Proton radiation tolerance of nanocrystal memories

We report on proton radiation tolerance of Si-nanocrystal (Si-NCs) MOS structures aiming at non-volatile memory applications. Si-NCs were formed by low-energy (1 keV) ion-beam-synthesis within a 9 nm thick SiO2 layer. A 2-D layer of Si-NCs with 3 nm mean diameter and 1012 cm−2 surface density was successfully achieved. After fabrication of Al capacitors, samples with and without Si-NCs were 1.5 and 6.5 MeV proton were irradiated at doses ranging from 1 Mrad (SiO2) to 120 Mrad (SiO2). Significant irradiation-dose-dependent shifts are detected in the C–V curves of the NC-MOS cells and programmed cells are found to undergo bit flip. Despite the above, the attainable memory windows after write/erase operations remain unchanged.

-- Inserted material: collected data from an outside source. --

Lemma oldest_None keep records key r : oldest keep records = None → records !! key = Some r → keep (key, r) = false.
Proof. intros H Hk. by apply (oldest_fold_none keep (map_to_list records) H), elem_of_map_to_list. Qed.

(** ** Active scale sets have a name *)

Lemma active_named source now inv : nddevReadActiveQueueInventory source now = Ok (Some inv) → nddevOwnerScaleSetKey "" "" ∉ ScaleSets inv.
Proof.
  unfold nddevReadActiveQueueInventory. intros H. apply bind_Ok in H as (q & _ & [= H]). destruct q as [q|]; [|done]. injection H as <-. cbn.
  rewrite elem_of_list_to_set, list_elem_of_fmap. intros ([k i] & Heq & Hin). apply list_elem_of_In, filter_In in Hin as [_ Hn].
  apply negb_true_iff, bool_decide_eq_false in Hn. cbn in Hn, Heq. apply Hn. apply (f_equal String.length) in Heq. unfold nddevOwnerScaleSetKey in Heq.
  rewrite !length_app_string in Heq. change (String.length (TrimSpace "")) with 0%nat in Heq. simpl in Heq.
  destruct (TrimSpace (ScaleSetName i)) as [|c rest]; [done|]. simpl in Heq. lia.
Qed.
(** The instance stored among the worker's runners, and the error; of two joined
    errors the model keeps the later one inside. *)
Definition markIdleRunnerAbsent (name : string) : option Worker_Instance * option error :=
  match mark_answer env name with
  | Marked instance => (Some instance, None)
  | MarkNotFound => (None, None)
  | MarkRefused e current =>
      match runnerRemovalAlreadyOwned current with
      | Err refreshErr => (None, Some (Wrapf "errors.Join" [] refreshErr))
      | Ok true => (None, None)
      | Ok false => (None, Some e)
      end
  end.

(** The calls of a confirmed removal, the instance stored and the error. *)
Record Removal := { removal_calls : list RetireCall; removal_stored : option Worker_Instance; removal_error : option error }.
Definition removeIdleRunnerAfterConfirmation (r : Worker_Instance) : Removal :=
  let only e := {| removal_calls := [RemoveRunner (Runner_AgentID r)]; removal_stored := None; removal_error := e |} in
  match applyIdleRemoveRunner (Runner_AgentID r) with
  | (_, Some e) => only (Some e)
  | (idleRemoveMarkAbsent, None) =>
      let '(stored, e) := markIdleRunnerAbsent (Runner_Name r) in
      {| removal_calls := [RemoveRunner (Runner_AgentID r); MarkPendingDelete (Runner_Name r)]; removal_stored := stored; removal_error := e |}
  | (_, None) => only None
  end.

Definition evidence_of (idleCount : Z) (statistics : Z * Z * Z * Z) (r : Worker_Instance) (a : RunnerReference) (t : RESTRunner) : idleRetirementEvidence :=
  let '(acquired, available, running, busy) := statistics in
  let demand := demand_read env (Runner_AgentID r) in
  {| Ev_AgentID := Runner_AgentID r; Ev_Name := Runner_Name r; Ev_ScaleSetID := Worker_ScaleSetID (worker_set env); LocalStatus := Runner_RunnerStatus r;
     Ev_CreatedAt := Runner_CreatedAt r; MinIdle := MinIdleRunners (worker_set env); IdleCount := idleCount; Ev_Now := retire_now env;
     RESTID := Rest_ID t; RESTName := Rest_Name t; RESTStatus := Rest_Status t; RESTBusy := Rest_Busy t;
     ActionsID := Ref_ID a; ActionsName := Ref_Name a; ActionsScaleSetID := Ref_ScaleSetID a; ActionsEphemeral := Ref_Ephemeral a;
     ActionsEnabled := Ref_Enabled a; ActionsState := Ref_State a; ActionsStatus := actionsStatusString (Ref_Status a);
     AssignedJobs := assigned demand; AcquiredJobs := acquired; AvailableJobs := available; RunningJobs := running; BusyRunners := busy;
     StatisticsPresent := true; MessageDemandKnown := idleFresh demand (retire_now env) |}.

Retention time characteristics at room temperature for the write and erase states of irradiated and non-irradiated samples reveal that even after an irradiation dose as high as 120 Mrad (SiO2) the devices still exhibit long time charge storage behavior. We observe that the erase state flat-band voltage decay rate does not depend on the irradiation-dose while the opposite happens for the write state flat-band voltage decay rate which is found to be directly dependent on Dit values giving insight to the physics of the discharging mechanisms.